── Material shown
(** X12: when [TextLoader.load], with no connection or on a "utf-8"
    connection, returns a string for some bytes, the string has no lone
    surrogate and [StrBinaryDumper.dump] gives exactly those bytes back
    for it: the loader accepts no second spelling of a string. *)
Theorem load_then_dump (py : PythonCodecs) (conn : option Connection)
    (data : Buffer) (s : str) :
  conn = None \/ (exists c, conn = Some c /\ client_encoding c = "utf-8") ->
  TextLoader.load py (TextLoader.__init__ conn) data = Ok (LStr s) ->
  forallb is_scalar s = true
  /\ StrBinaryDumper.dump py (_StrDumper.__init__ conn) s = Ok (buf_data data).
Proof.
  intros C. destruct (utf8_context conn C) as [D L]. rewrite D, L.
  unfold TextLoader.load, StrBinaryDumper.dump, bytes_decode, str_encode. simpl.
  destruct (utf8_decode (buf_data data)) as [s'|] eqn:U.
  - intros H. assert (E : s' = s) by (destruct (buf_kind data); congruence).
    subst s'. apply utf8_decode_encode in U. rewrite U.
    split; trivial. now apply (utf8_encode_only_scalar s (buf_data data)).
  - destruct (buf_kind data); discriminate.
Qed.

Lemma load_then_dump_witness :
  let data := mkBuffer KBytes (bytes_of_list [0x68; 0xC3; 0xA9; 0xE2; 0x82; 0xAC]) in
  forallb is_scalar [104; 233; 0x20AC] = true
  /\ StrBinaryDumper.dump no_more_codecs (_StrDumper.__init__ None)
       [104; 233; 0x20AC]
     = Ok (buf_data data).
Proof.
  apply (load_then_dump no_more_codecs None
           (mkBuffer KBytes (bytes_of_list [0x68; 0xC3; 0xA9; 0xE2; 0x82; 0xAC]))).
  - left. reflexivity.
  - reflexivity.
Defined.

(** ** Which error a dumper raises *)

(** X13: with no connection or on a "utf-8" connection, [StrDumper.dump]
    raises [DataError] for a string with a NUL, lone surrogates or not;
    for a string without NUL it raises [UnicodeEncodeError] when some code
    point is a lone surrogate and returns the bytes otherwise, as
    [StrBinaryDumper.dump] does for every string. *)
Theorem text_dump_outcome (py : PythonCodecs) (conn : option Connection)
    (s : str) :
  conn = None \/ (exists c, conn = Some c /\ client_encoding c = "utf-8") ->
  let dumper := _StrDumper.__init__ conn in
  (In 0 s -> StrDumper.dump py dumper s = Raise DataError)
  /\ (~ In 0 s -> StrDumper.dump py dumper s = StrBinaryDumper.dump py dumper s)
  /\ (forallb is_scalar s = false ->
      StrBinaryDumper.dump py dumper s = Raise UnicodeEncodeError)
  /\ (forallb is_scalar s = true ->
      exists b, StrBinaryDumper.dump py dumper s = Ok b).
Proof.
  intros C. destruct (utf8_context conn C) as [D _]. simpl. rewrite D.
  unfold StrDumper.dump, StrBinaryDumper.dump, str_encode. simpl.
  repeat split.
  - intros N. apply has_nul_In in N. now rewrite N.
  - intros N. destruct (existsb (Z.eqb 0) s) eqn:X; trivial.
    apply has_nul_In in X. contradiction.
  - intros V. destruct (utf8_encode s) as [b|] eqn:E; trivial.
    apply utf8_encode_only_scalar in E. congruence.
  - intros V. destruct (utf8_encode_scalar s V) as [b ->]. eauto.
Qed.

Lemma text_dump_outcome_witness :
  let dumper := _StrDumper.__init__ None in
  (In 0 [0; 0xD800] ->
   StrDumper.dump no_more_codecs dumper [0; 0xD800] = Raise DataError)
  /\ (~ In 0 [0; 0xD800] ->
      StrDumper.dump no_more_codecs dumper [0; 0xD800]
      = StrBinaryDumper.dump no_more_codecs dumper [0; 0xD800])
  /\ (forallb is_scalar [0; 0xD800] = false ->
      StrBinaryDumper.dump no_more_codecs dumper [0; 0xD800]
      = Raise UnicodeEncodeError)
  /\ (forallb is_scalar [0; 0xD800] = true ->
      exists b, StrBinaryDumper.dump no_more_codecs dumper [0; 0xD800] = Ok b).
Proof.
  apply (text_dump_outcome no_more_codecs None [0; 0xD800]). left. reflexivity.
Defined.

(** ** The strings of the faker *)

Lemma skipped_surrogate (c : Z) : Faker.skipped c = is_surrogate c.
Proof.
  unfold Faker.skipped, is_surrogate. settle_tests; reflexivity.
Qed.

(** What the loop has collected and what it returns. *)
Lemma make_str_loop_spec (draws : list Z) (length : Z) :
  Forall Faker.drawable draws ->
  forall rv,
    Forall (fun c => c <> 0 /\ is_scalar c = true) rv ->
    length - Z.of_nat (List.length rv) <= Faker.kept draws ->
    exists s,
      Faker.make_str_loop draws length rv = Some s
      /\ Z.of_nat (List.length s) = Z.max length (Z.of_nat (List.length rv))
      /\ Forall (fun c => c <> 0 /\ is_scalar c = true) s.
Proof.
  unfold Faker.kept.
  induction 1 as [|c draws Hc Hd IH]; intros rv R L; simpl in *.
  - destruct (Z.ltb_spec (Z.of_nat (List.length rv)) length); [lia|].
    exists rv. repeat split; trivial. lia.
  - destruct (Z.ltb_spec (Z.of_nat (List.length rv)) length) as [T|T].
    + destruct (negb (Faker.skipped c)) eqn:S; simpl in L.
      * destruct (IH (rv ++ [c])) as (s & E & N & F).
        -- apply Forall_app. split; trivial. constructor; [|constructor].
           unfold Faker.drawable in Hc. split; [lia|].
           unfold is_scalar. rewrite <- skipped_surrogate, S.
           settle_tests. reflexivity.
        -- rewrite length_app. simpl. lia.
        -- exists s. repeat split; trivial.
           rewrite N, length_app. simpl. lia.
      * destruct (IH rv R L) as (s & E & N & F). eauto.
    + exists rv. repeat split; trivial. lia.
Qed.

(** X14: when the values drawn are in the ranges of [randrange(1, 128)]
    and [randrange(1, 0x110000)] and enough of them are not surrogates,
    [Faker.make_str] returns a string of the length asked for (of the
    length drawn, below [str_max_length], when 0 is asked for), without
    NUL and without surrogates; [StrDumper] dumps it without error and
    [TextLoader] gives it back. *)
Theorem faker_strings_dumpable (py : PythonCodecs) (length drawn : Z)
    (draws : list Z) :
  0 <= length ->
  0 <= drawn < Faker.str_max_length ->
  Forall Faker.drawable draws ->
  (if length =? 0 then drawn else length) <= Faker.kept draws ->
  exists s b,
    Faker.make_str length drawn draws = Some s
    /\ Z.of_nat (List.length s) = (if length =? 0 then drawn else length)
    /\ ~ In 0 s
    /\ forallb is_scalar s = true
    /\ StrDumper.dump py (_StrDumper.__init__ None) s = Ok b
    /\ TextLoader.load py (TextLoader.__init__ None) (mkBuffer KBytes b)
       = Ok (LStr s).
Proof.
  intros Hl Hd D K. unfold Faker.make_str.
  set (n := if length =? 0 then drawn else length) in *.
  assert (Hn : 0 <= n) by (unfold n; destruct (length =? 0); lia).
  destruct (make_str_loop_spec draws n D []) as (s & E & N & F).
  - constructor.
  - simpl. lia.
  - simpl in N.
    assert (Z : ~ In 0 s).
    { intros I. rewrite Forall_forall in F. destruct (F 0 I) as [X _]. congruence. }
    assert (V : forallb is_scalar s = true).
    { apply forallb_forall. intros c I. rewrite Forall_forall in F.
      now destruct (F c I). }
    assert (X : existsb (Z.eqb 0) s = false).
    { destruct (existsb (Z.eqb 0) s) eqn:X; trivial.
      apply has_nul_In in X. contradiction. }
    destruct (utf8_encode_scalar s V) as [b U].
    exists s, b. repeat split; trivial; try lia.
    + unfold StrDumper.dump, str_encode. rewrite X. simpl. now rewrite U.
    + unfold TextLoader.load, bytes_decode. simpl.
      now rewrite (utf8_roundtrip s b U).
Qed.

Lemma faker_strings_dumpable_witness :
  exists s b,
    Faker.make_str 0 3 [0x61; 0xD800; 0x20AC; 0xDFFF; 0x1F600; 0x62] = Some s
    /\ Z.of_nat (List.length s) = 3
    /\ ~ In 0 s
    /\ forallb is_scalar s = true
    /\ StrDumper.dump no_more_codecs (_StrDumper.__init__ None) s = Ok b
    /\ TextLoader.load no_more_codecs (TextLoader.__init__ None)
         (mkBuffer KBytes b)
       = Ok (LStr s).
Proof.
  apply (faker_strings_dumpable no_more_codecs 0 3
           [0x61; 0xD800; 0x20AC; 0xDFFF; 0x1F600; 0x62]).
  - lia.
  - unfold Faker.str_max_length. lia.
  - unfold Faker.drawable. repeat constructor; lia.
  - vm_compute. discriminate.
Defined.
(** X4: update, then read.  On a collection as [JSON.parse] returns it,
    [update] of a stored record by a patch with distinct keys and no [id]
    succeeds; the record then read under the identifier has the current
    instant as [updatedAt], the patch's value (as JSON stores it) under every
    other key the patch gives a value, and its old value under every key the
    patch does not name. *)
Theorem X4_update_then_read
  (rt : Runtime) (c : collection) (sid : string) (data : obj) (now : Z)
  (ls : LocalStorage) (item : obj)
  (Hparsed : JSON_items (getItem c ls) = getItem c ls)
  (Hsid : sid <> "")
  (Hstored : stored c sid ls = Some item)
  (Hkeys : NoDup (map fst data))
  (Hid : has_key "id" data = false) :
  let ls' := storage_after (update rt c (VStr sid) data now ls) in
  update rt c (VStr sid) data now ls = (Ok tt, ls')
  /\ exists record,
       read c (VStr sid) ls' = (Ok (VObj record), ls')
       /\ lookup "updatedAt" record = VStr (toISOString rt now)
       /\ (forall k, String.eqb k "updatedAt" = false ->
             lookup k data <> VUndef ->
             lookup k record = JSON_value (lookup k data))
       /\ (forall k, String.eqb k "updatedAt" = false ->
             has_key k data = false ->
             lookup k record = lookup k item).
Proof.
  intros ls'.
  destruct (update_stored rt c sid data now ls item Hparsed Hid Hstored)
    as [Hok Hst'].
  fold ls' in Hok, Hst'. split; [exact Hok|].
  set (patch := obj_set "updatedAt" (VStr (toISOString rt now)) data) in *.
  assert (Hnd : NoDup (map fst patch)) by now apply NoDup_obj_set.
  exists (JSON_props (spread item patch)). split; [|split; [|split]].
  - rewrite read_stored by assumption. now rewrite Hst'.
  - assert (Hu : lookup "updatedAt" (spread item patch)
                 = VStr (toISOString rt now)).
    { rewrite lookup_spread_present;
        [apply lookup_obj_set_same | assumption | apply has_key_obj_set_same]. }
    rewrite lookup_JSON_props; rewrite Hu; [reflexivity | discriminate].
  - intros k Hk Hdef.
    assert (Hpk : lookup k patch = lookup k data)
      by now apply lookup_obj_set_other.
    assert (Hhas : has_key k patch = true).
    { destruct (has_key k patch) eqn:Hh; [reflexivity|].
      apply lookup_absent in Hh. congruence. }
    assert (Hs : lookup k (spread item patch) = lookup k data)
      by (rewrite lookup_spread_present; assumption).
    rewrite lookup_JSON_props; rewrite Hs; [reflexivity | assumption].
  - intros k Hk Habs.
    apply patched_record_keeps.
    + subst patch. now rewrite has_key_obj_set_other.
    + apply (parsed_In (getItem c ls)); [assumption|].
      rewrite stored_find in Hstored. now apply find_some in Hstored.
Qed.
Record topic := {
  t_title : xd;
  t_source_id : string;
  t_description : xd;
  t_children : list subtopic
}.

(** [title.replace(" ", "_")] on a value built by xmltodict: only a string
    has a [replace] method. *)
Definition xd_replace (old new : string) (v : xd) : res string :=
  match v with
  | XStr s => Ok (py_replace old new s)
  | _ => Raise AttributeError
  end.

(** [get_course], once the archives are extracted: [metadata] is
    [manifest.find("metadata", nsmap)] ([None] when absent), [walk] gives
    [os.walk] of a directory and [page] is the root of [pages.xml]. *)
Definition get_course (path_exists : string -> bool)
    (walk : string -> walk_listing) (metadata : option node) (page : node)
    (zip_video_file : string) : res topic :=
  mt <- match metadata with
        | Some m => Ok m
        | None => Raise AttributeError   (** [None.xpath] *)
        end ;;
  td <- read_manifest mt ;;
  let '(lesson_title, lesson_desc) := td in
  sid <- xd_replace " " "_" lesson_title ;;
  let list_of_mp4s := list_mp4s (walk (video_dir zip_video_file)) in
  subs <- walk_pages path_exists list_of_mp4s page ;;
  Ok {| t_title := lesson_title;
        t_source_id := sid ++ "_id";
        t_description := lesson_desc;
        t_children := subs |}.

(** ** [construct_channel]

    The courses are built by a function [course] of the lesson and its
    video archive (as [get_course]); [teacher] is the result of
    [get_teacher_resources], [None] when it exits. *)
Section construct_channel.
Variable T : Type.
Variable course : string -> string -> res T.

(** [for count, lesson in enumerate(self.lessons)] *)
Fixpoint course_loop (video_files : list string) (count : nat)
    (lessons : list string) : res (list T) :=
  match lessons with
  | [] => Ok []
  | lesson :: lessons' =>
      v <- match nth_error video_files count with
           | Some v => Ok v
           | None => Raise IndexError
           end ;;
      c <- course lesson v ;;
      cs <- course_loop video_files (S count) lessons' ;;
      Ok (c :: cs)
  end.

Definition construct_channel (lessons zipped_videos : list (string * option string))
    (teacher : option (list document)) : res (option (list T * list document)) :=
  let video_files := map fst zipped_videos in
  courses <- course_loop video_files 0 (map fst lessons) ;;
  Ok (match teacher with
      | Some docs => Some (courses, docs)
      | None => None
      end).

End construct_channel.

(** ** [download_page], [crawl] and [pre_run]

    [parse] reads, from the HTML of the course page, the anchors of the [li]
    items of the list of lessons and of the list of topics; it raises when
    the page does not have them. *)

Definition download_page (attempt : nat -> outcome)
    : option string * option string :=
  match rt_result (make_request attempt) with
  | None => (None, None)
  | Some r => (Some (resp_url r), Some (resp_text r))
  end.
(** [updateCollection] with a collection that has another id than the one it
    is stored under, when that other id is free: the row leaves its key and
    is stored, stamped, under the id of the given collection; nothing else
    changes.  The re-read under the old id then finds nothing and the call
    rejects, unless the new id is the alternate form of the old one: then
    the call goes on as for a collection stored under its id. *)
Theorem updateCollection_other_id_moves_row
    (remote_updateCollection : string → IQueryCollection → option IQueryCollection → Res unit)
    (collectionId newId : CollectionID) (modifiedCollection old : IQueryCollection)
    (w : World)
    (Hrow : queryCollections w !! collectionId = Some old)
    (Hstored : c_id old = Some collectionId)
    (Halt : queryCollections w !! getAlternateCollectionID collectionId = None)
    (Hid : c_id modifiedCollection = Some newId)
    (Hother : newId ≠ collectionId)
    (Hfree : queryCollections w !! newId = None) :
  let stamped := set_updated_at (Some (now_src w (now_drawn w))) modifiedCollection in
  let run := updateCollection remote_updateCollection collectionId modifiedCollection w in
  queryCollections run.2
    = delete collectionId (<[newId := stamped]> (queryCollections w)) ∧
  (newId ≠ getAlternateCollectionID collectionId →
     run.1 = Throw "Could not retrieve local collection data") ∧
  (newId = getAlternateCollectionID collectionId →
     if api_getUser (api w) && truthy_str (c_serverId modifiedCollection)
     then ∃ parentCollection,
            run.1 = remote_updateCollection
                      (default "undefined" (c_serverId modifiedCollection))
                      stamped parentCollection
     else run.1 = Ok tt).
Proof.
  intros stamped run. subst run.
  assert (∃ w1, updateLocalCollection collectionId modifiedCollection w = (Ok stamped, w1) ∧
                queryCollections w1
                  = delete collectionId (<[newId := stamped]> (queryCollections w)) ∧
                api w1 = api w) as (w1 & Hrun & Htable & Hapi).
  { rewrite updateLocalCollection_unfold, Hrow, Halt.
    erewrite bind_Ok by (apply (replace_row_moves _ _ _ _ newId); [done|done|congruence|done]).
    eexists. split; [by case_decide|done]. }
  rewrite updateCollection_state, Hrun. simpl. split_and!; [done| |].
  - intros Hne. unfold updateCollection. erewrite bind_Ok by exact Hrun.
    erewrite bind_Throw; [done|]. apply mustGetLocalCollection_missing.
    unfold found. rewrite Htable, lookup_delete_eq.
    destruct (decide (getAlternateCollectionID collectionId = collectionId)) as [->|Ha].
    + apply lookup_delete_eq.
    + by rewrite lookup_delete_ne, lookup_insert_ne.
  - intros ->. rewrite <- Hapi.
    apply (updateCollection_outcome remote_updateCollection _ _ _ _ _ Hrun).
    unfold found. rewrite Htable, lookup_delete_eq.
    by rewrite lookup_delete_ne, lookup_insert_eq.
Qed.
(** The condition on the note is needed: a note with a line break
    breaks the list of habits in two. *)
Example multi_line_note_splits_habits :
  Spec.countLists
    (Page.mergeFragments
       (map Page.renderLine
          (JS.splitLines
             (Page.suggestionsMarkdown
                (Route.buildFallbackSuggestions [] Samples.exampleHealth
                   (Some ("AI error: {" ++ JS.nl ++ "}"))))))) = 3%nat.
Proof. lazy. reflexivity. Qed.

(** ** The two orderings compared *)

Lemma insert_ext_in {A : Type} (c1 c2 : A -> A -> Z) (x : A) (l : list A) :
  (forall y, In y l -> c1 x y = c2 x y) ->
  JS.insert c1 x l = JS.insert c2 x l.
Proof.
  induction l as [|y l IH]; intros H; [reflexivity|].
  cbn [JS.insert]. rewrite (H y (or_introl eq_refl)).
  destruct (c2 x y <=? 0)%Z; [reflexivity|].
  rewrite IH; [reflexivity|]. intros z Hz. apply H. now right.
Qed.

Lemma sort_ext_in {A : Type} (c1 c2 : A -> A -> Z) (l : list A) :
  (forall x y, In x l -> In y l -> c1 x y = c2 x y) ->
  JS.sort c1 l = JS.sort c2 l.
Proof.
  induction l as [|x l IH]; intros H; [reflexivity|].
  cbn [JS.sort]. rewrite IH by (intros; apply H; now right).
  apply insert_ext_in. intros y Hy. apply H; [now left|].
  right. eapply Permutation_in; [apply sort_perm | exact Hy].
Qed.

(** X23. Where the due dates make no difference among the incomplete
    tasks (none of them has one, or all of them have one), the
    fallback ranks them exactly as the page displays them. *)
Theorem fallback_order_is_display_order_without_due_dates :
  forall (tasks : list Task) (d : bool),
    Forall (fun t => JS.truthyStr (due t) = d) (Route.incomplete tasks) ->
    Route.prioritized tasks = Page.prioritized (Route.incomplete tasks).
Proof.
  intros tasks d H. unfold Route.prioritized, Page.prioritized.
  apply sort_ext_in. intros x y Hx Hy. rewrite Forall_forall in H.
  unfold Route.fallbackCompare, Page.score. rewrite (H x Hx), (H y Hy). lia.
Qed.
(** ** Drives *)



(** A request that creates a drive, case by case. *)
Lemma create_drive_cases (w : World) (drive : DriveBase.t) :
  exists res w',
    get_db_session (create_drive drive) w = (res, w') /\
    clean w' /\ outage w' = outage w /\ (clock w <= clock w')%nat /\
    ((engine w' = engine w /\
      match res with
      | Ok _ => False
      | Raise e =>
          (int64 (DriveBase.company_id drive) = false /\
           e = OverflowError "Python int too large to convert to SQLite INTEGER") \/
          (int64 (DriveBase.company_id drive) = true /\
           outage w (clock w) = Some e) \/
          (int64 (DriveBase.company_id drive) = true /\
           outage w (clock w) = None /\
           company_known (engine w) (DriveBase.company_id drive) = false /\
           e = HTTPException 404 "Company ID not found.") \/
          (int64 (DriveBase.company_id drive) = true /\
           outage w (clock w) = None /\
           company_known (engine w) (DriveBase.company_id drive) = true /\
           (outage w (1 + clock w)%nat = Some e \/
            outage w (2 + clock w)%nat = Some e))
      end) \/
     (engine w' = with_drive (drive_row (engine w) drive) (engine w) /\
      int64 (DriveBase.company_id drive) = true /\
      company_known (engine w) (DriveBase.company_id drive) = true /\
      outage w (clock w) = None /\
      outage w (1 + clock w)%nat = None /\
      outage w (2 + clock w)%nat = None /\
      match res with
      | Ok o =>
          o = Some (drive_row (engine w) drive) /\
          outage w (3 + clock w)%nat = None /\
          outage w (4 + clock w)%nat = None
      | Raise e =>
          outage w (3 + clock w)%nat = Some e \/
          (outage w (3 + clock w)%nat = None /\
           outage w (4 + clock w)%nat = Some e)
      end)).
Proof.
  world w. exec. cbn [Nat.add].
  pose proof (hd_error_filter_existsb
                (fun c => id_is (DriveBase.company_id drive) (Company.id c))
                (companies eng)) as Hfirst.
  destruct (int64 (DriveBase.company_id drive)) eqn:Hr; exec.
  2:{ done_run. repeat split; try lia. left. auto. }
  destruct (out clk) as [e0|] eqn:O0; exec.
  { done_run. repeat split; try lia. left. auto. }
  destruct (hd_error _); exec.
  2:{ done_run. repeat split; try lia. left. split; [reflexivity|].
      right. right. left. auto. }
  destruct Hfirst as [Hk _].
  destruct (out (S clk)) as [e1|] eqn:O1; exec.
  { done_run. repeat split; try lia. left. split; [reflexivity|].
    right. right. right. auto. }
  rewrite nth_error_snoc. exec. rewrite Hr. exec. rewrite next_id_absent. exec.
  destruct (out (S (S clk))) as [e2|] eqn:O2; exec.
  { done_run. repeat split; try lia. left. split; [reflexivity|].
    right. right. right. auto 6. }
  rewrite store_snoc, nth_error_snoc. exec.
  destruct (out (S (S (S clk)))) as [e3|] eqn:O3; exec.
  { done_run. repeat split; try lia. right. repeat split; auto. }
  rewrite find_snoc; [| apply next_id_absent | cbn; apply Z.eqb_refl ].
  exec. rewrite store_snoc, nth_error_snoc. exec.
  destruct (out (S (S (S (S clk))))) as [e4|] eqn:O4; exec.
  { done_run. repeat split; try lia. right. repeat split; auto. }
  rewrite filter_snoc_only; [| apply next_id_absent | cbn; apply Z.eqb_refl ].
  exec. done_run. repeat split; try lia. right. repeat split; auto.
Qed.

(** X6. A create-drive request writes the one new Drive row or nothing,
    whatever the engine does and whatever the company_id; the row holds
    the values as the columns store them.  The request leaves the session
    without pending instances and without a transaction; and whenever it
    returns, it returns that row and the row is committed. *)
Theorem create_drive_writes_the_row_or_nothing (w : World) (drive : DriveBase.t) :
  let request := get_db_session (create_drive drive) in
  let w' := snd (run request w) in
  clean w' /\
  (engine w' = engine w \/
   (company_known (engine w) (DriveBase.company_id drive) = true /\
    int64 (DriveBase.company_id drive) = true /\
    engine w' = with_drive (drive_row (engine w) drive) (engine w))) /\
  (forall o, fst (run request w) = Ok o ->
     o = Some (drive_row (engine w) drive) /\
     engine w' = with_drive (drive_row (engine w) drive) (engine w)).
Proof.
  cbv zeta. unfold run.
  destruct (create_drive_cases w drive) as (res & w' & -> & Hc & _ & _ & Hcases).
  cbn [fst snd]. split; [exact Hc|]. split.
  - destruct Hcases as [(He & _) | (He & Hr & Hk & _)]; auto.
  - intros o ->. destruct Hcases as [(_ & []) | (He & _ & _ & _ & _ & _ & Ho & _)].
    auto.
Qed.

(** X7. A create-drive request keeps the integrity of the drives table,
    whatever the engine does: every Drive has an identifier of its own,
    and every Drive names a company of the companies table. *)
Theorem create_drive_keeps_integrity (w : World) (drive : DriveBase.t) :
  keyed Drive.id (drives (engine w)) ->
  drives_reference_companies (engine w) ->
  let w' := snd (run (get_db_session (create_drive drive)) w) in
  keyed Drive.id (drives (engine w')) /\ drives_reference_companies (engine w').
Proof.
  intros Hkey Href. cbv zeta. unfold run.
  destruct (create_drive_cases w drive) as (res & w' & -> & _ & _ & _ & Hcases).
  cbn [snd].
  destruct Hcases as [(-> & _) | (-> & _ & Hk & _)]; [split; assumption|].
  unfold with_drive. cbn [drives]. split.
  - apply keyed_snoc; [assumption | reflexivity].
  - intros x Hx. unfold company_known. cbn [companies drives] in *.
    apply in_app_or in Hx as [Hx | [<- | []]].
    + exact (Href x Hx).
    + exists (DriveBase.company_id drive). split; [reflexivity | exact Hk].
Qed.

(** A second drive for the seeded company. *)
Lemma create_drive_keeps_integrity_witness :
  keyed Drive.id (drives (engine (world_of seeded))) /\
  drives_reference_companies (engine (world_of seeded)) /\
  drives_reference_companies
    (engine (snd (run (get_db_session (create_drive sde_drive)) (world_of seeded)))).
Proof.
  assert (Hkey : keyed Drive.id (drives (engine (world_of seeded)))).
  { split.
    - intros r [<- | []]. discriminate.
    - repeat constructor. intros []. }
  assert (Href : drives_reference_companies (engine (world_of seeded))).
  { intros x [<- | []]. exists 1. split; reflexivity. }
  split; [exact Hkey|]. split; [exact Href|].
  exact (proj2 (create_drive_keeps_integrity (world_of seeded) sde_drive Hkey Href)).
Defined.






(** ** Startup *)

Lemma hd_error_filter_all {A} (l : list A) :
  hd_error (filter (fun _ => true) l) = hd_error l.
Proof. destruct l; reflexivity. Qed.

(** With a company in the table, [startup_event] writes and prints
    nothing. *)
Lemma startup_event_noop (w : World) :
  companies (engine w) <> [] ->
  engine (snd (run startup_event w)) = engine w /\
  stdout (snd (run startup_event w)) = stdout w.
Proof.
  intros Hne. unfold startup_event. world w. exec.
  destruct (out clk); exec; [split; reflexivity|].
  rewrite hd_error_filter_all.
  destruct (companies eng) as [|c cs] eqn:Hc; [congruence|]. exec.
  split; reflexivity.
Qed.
────
__Task statement__:
When a line in the records above holds "tasks", that line is to be reported.

__Answer__:
    tasks (none of them has one, or all of them have one), the
  forall (tasks : list Task) (d : bool),
    Forall (fun t => JS.truthyStr (due t) = d) (Route.incomplete tasks) ->
    Route.prioritized tasks = Page.prioritized (Route.incomplete tasks).
  intros tasks d H. unfold Route.prioritized, Page.prioritized.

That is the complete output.